Problem description —
Go through the entries below and print, exactly, the lines starting at the one with "neighbourhoods first loses" and ending at the one with "(In nb selected ->", keeping both ends and no others.

-----

Lemma net_buying_cost_closed_form_witness :
  nth 9 (net_buying_cost_from 3000 618357 50000) 0
  == inject_Z (Z.of_nat 10) * (3000 * 12) + 50000
     - 618357 * ((1 + 0.03) ^ Z.of_nat 9 - 1).
Proof.
  apply (net_buying_cost_closed_form 3000 618357 50000 9). lia.
Defined.

(** X10.  After [i + 1] of the ten years the cumulative rent is the
    geometric sum [rent * (1.05 ^ (i + 1) - 1) / 0.05]. *)
Theorem cumulative_rent_closed_form (rent : Q) (i : nat) :
  (i < 10)%nat ->
  nth i (cumulative_rent rent) 0
  == rent * ((1 + 0.05) ^ Z.of_nat (S i) - 1) / 0.05.
Proof.
  intro Hi.
  do 10 (destruct i as [|i]; [simpl; field|]).
  lia.
Qed.

Lemma cumulative_rent_closed_form_witness :
  nth 9 (cumulative_rent 60000) 0
  == 60000 * ((1 + 0.05) ^ Z.of_nat 10 - 1) / 0.05.
Proof.
  apply (cumulative_rent_closed_form 60000 9). lia.
Defined.

End CalculatorMore.

(** ** More on the comparison tool *)

Module ComparisonMoreFacts.

Import ComparisonTool ComparisonMore.

(** *** Selection, filters and groups *)

Lemma unique_In (l : list string) (x : string) : In x (unique l) <-> In x l.
Proof.
  induction l as [|y t IH]; simpl; [tauto|].
  rewrite filter_In, IH. split.
  - intros [H | [H _]]; auto.
  - intros [H | H]; [auto|].
    destruct (String.eqb y x) eqn:E.
    + apply String.eqb_eq in E. auto.
    + right. auto.
Qed.

Lemma existsb_eqb_In (x : string) (l : list string) :
  existsb (String.eqb x) l = true <-> In x l.
Proof.
  rewrite existsb_exists. split.
  - intros [y [Hy E]]. apply String.eqb_eq in E. now subst.
  - intro H. exists x. split; [assumption | apply String.eqb_refl].
Qed.

Lemma nb_data_empty_iff (nbd : list Listing) (nb : string) :
  nb_data nbd nb = [] <-> ~ In nb (map neighborhood nbd).
Proof.
  unfold nb_data. induction nbd as [|l t IH]; simpl; [tauto|].
  destruct (String.eqb (neighborhood l) nb) eqn:E.
  - apply String.eqb_eq in E. split; [discriminate | intro H; exfalso; auto].
  - apply String.eqb_neq in E. rewrite IH. tauto.
Qed.

Lemma nonempty_false {A} (l : list A) : nonempty l = false <-> l = [].
Proof. destruct l; simpl; split; congruence. Qed.

(** The warning names a neighbourhood exactly when the loop skips it. *)
Lemma missing_flag (nbd : list Listing) (nb : string) :
  negb (existsb (String.eqb nb) (unique (map neighborhood nbd)))
  = negb (nonempty (nb_data nbd nb)).
Proof.
  f_equal. destruct (nonempty (nb_data nbd nb)) eqn:E.
  - apply existsb_eqb_In, unique_In.
    destruct (in_dec string_dec nb (map neighborhood nbd)) as [H|H]; [assumption|].
    apply nb_data_empty_iff in H. rewrite H in E. discriminate.
  - apply nonempty_false, nb_data_empty_iff in E.
    destruct (existsb (String.eqb nb) (unique (map neighborhood nbd))) eqn:X;
      [|reflexivity].
    apply existsb_eqb_In in X. apply -> unique_In in X. contradiction.
Qed.

(** X11.  For a positive income every selected neighbourhood is either
    named in the warning about missing data or gets a row of the
    affordability table, never both and never neither: the rows are the
    selection without the missing names, in the order of the selection, and
    a name is missing exactly when no listing of it passed the filters. *)
Theorem rows_and_missing_partition
    (data : list Listing) (selected : list string)
    (selected_property_type selected_bedrooms : string) (annual_income : Q) :
  0 < annual_income ->
  let filtered := filtered_data data selected_property_type selected_bedrooms in
  let nbd := neighborhood_data filtered selected in
  let missing := missing_neighborhoods nbd selected in
  exists rows,
    show_affordability_index
      data selected selected_property_type selected_bedrooms annual_income
    = Returns rows
    /\ map row_neighborhood rows
       = filter (fun nb => negb (existsb (String.eqb nb) missing)) selected
    /\ (List.length rows + List.length missing = List.length selected)%nat
    /\ (forall nb, In nb missing
                   <-> In nb selected /\ ~ In nb (map neighborhood filtered)).
Proof.
  intros H filtered nbd missing.
  destruct (ComparisonFacts.affordability_data_order
              nbd (affordable_yearly_rent annual_income) selected)
    as [rows [Hrows Hnames]].
  { now apply ComparisonFacts.affordable_yearly_rent_pos. }
  exists rows. split; [exact Hrows|].
  assert (Hmiss : missing
                  = filter (fun nb => negb (nonempty (nb_data nbd nb))) selected).
  { unfold missing, missing_neighborhoods. apply filter_ext.
    intro nb. apply missing_flag. }
  assert (Hin : forall nb, In nb selected ->
                existsb (String.eqb nb) missing
                = negb (nonempty (nb_data nbd nb))).
  { intros nb Hs. destruct (nonempty (nb_data nbd nb)) eqn:E; simpl.
    - destruct (existsb (String.eqb nb) missing) eqn:X; [|reflexivity].
      apply existsb_eqb_In in X. rewrite Hmiss in X.
      apply filter_In in X. rewrite E in X. destruct X. discriminate.
    - apply existsb_eqb_In. rewrite Hmiss. apply filter_In.
      rewrite E. auto. }
  split; [|split].
  - rewrite Hnames. apply filter_ext_in. intros nb Hs.
    rewrite (Hin nb Hs). now rewrite negb_involutive.
  - rewrite <- (length_map row_neighborhood), Hnames, Hmiss.
    apply filter_length.
  - intro nb. rewrite Hmiss, filter_In. unfold nbd.
    rewrite negb_true_iff, nonempty_false, nb_data_empty_iff.
    unfold neighborhood_data. split.
    + intros [Hs Hn]. split; [assumption|]. intro Hf. apply Hn.
      apply in_map_iff in Hf. destruct Hf as [l [Hl Hf]].
      apply in_map_iff. exists l. split; [assumption|].
      apply filter_In. split; [assumption|].
      apply existsb_eqb_In. now rewrite Hl.
    + intros [Hs Hn]. split; [assumption|]. intro Hf. apply Hn.
      apply in_map_iff in Hf. destruct Hf as [l [Hl Hf]].
      apply filter_In in Hf. apply in_map_iff. exists l. tauto.
Qed.

Lemma rows_and_missing_partition_witness :
  let filtered := filtered_data Scenarios.two_neighborhoods "All" "3+ BR" in
  let nbd := neighborhood_data filtered Scenarios.dearer_first in
  let missing := missing_neighborhoods nbd Scenarios.dearer_first in
  exists rows,
    show_affordability_index
      Scenarios.two_neighborhoods Scenarios.dearer_first "All" "3+ BR" 200000
    = Returns rows
    /\ map row_neighborhood rows
       = filter (fun nb => negb (existsb (String.eqb nb) missing))
                Scenarios.dearer_first
    /\ (List.length rows + List.length missing
        = List.length Scenarios.dearer_first)%nat
    /\ (forall nb, In nb missing
                   <-> In nb Scenarios.dearer_first
                       /\ ~ In nb (map neighborhood filtered)).
Proof.
  apply (rows_and_missing_partition
           Scenarios.two_neighborhoods Scenarios.dearer_first
           "All" "3+ BR" 200000).
  reflexivity.
Defined.

(** X12.  Restricting the data to the selected neighbourhoods first loses
    nothing: the group of a selected neighbourhood is exactly its listings
    among the filtered data, in their order, and the group of a
    neighbourhood that is not selected is empty. *)
Theorem nb_data_of_neighborhood_data
    (filtered : list Listing) (selected : list string) (nb : string) :
  (In nb selected ->
   nb_data (neighborhood_data filtered selected) nb = nb_data filtered nb)
  /\ (~ In nb selected ->
      nb_data (neighborhood_data filtered selected) nb = []).
Proof.
  unfold nb_data, neighborhood_data. split; intro H.
  - induction filtered as [|l t IH]; simpl; [reflexivity|].
    destruct (String.eqb (neighborhood l) nb) eqn:E.
    + assert (Hs : existsb (String.eqb (neighborhood l)) selected = true).
      { apply existsb_eqb_In. apply String.eqb_eq in E. now rewrite E. }
      rewrite Hs. simpl. rewrite E. now f_equal.
    + destruct (existsb (String.eqb (neighborhood l)) selected); simpl;
        [rewrite E|]; assumption.
  - induction filtered as [|l t IH]; simpl; [reflexivity|].
    destruct (existsb (String.eqb (neighborhood l)) selected) eqn:Hs;
      [|assumption].
    simpl. destruct (String.eqb (neighborhood l) nb) eqn:E; [|assumption].
    apply String.eqb_eq in E. apply existsb_eqb_In in Hs.
    rewrite E in Hs. contradiction.
Qed.

Lemma nb_data_of_neighborhood_data_witness :
  nb_data (neighborhood_data Scenarios.two_neighborhoods Scenarios.dearer_first)
          "Dubai Marina"
  = nb_data Scenarios.two_neighborhoods "Dubai Marina".
Proof.
  apply (proj1 (nb_data_of_neighborhood_data
                  Scenarios.two_neighborhoods Scenarios.dearer_first
                  "Dubai Marina")).
  left. reflexivity.
Defined.

(** X13.  The four bedroom choices split the listings: a listing with a
    number of bedrooms [>= 0] passes the filter of exactly one of "Studio",
    "1 BR", "2 BR" and "3+ BR". *)
Theorem bedroom_options_partition (l : Listing) :
  (0 <= bedrooms l)%Z ->
  exists choice,
    In choice bedroom_options
    /\ filtered_data [l] "All" choice = [l]
    /\ forall other, In other bedroom_options -> other <> choice ->
                     filtered_data [l] "All" other = [].
Proof.
  intro H. unfold bedroom_options.
  destruct (Z.eq_dec (bedrooms l) 0) as [E0|N0];
    [|destruct (Z.eq_dec (bedrooms l) 1) as [E1|N1];
      [|destruct (Z.eq_dec (bedrooms l) 2) as [E2|N2]]].
  - exists "Studio"%string. split; [simpl; tauto|]. unfold filtered_data. simpl.
    rewrite E0. split; [reflexivity|].
    intros other [<-|[<-|[<-|[<-|[]]]]] Hne; simpl; congruence.
  - exists "1 BR"%string. split; [simpl; tauto|]. unfold filtered_data. simpl.
    rewrite E1. split; [reflexivity|].
    intros other [<-|[<-|[<-|[<-|[]]]]] Hne; simpl; congruence.
  - exists "2 BR"%string. split; [simpl; tauto|]. unfold filtered_data. simpl.
    rewrite E2. split; [reflexivity|].
    intros other [<-|[<-|[<-|[<-|[]]]]] Hne; simpl; congruence.
  - exists "3+ BR"%string. split; [simpl; tauto|]. unfold filtered_data. simpl.
    assert (H3 : (3 <=? bedrooms l)%Z = true) by (apply Z.leb_le; lia).
    assert (B0 : (bedrooms l =? 0)%Z = false) by (apply Z.eqb_neq; lia).
    assert (B1 : (bedrooms l =? 1)%Z = false) by (apply Z.eqb_neq; lia).
    assert (B2 : (bedrooms l =? 2)%Z = false) by (apply Z.eqb_neq; lia).
    rewrite H3. split; [reflexivity|].
    intros other [<-|[<-|[<-|[<-|[]]]]] Hne; simpl;
      rewrite ?B0, ?B1, ?B2; congruence.
Qed.

Lemma bedroom_options_partition_witness :
  exists choice,
    In choice bedroom_options
    /\ filtered_data [Scenarios.listing "Marina" 60000] "All" choice
       = [Scenarios.listing "Marina" 60000]
    /\ forall other, In other bedroom_options -> other <> choice ->
                     filtered_data [Scenarios.listing "Marina" 60000] "All" other
                     = [].
Proof.
  apply (bedroom_options_partition (Scenarios.listing "Marina" 60000)).
  discriminate.
Defined.
(** [httpclient_new]: the address of the new handle, or [None]. *)
Definition httpclient_new (caller : option nat) (meth : nat) (url : string)
    (m : memory) : option nat * memory :=
  let (ok_hc, m1) := next_alloc m in
  if negb ok_hc then (None, httpclient_destroy None m1) else
  let p := fresh (dom (mem_handles m1)) in
  let m2 := store p zeroed 0 m1 in
  let (ok_req, m3) := next_alloc m2 in
  if negb ok_req then (None, httpclient_destroy (Some p) m3) else
  let fresh_htx := {| htx_size := mem_bufsize m; htx_blks := []; htx_flags := 0 |} in
  let o1 := hc_with_req_buf zeroed {| hb_data := 0; hb_htx := Some fresh_htx |} in
  let m4 := store p o1 1 m3 in
  let (ok_res, m5) := next_alloc m4 in
  if negb ok_res then (None, httpclient_destroy (Some p) m5) else
  let o2 := hc_with_res_buf o1 {| b_size := mem_bufsize m; b_bytes := [] |} in
  let o3 :=
    {| hc_req_buf := hc_req_buf o2; hc_req_url := url; hc_req_meth := meth;
       hc_res_status := hc_res_status o2; hc_res_vsn := hc_res_vsn o2;
       hc_res_reason := hc_res_reason o2; hc_res_hdrs := hc_res_hdrs o2;
       hc_res_buf := hc_res_buf o2; hc_ops := hc_ops o2;
       hc_appctx := hc_appctx o2; hc_caller := caller |} in
  (Some p, store p o3 1 m5).

End Lifecycle.

(** ** The applet *)

Inductive httpclient_state :=
| HTTPCLIENT_S_REQ
| HTTPCLIENT_S_RES_STLINE
| HTTPCLIENT_S_RES_HDR
| HTTPCLIENT_S_RES_BODY
| HTTPCLIENT_S_RES_END.

#[global] Instance httpclient_state_eq_dec : EqDecision httpclient_state.
Proof. solve_decision. Defined.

-----

Response box —
(** X12.  Restricting the data to the selected neighbourhoods first loses
    nothing: the group of a selected neighbourhood is exactly its listings
    among the filtered data, in their order, and the group of a
    neighbourhood that is not selected is empty. *)
Theorem nb_data_of_neighborhood_data
    (filtered : list Listing) (selected : list string) (nb : string) :
  (In nb selected ->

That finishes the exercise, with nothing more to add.